→ **Task goal**:
Up to and including the line that contains "traversals, orphan detection, combined", reproduce every line exactly, beginning with the first line below.
== Listed entries ==
(** * yellowpages: dependency-graph engine and catalog integrity checker

    A shallow embedding of [deps.ts] (reverse index, depth-bounded
    traversals, orphan detection, combined query) and of the pure checks
    of [commands/lint.ts], followed by the properties the specification
    states about them.

    Conventions of the embedding.
    - JavaScript strings are Rocq strings, one character per code unit;
      [Array.prototype.sort] on strings is the lexicographic order on
      them.
    - An optional field [f?: T] is an [option T]; [x ?? d] is
      [default d x]; truthiness of an optional string is [truthy].
    - [Map<string, V>] read by key only is a [gmap string V]; a [Map]
      that is iterated is an association list in insertion order.
    - [Set<string>] is a [gset string].  A set or an array that the
      source mutates while it is shared between calls is threaded
      through the calls as explicit state.
    - A loop that pushes one record for every element passing a test is
      the [filter] of the test followed by the [fmap] of the record.
    - The recursive traversals take a fuel argument and return [None]
      when it runs out; the theorems show that the fuel the top-level
      entry points supply is always enough. *)

From Stdlib Require Import ZArith Lia DecimalString Ascii.
From stdpp Require Import gmap strings list fin_maps.

#[local] Set Warnings "-register-all,-clear-no-such-hyp".

Open Scope Z_scope.

(** ** Data model ([types.ts]) *)

(** [Dependency]: a directed edge to [dep_service], annotated with the
    API consumed and a free-text description. *)
Record Dependency := mkDependency {
  dep_service : string;
  dep_api : option string;
  dep_description : option string
}.

(** [Service], restricted to the fields the core reads. *)
Record Service := mkService {
  svc_id : string;
  svc_name : string;
  svc_system : option string;
  svc_owner : option string;
  svc_dependsOn : option (list Dependency)
}.

(** [System] and [Owner], restricted likewise. *)
Record System := mkSystem {
  sys_id : string;
  sys_name : string;
  sys_owner : option string
}.

Record Owner := mkOwner {
  own_id : string;
  own_name : string
}.

(** [s.dependsOn ?? []] *)
Definition deps_of (s : Service) : list Dependency :=
  default [] (svc_dependsOn s).

(** [new Map(services.map((s) => [s.id, s]))]: a later entry with the
    same id replaces an earlier one. *)
Definition serviceMap_of (services : list Service) : gmap string Service :=
  foldl (fun m s => <[svc_id s := s]> m) ∅ services.

(** A JavaScript number used as a depth limit.  A finite limit is
    represented by the least integer not below it, which is all that
    the comparison with an integer depth observes. *)
Inductive number :=
| Num (z : Z)
| PosInfinity
| NegInfinity
| NaN.

(** [d >= maxDepth] for an integer [d]. *)
Definition geq (d : Z) (maxDepth : number) : bool :=
  match maxDepth with
  | Num z => z <=? d
  | PosInfinity => false
  | NegInfinity => true
  | NaN => false
  end.

(** ** Dependency graph engine ([deps.ts]) *)

Inductive DepNode := mkDepNode {
  node_id : string;
  node_name : string;
  node_api : option string;
  node_description : option string;
  node_children : list DepNode
}.

Record DepsResult := mkDepsResult {
  res_service : string * string;   (* {id, name} *)
  res_dependents : list DepNode;
  res_dependencies : list DepNode
}.

(** An entry of the reverse index: [{service, api?, description?}]. *)
Record RevEntry := mkRevEntry {
  rev_service : Service;
  rev_api : option string;
  rev_description : option string
}.

(** The inner loop of [buildReverseIndex]: one service's dependencies. *)
Definition addDependents (s : Service) (reverse : gmap string (list RevEntry))
  : gmap string (list RevEntry) :=
  foldl (fun reverse dep =>
           let list := default [] (reverse !! dep_service dep) in
           <[dep_service dep := list ++ [mkRevEntry s (dep_api dep) (dep_description dep)]]> reverse)
        reverse (deps_of s).

Definition buildReverseIndex (services : list Service) : gmap string (list RevEntry) :=
  foldl (fun reverse s => addDependents s reverse) ∅ services.

(** [xs.map(f)] where the callback [f] reads and updates a state [St]
    shared by the whole traversal and may run out of fuel: the elements
    are visited left to right, each one starting from the state the
    previous one left. *)
Fixpoint map_st {A B St : Type} (f : A → St → option (B * St))
    (xs : list A) (st : St) : option (list B * St) :=
  match xs with
  | [] => Some ([], st)
  | x :: xs =>
    '(y, st) ← f x st;
    '(ys, st) ← map_st f xs st;
    Some (y :: ys, st)
  end.

(** [walkDown] with its optional parameters [visited] and [depth] made
    explicit.  The visited set [v] is one mutable object shared by the
    whole traversal, so every call returns it next to its forest. *)
Fixpoint walkDown_from (fuel : nat) (serviceId : string)
    (serviceMap : gmap string Service) (maxDepth : number)
    (v : gset string) (d : Z) : option (list DepNode * gset string) :=
  match fuel with
  | O => None
  | S fuel =>
    if geq d maxDepth || bool_decide (serviceId ∈ v) then Some ([], v)
    else
      let v := {[serviceId]} ∪ v in
      match serviceMap !! serviceId with
      | None => Some ([], v)
      | Some service =>
        map_st (fun dep v =>
                  let target := serviceMap !! dep_service dep in
                  '(children, v) ← walkDown_from fuel (dep_service dep) serviceMap maxDepth v (d + 1);
                  Some (mkDepNode (dep_service dep)
                                  (default (dep_service dep) (svc_name <$> target))
                                  (dep_api dep) (dep_description dep) children, v))
               (deps_of service) v
      end
  end.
===
→ **Answer section**:
(** * yellowpages: dependency-graph engine and catalog integrity checker

    A shallow embedding of [deps.ts] (reverse index, depth-bounded
    traversals, orphan detection, combined query) and of the pure checks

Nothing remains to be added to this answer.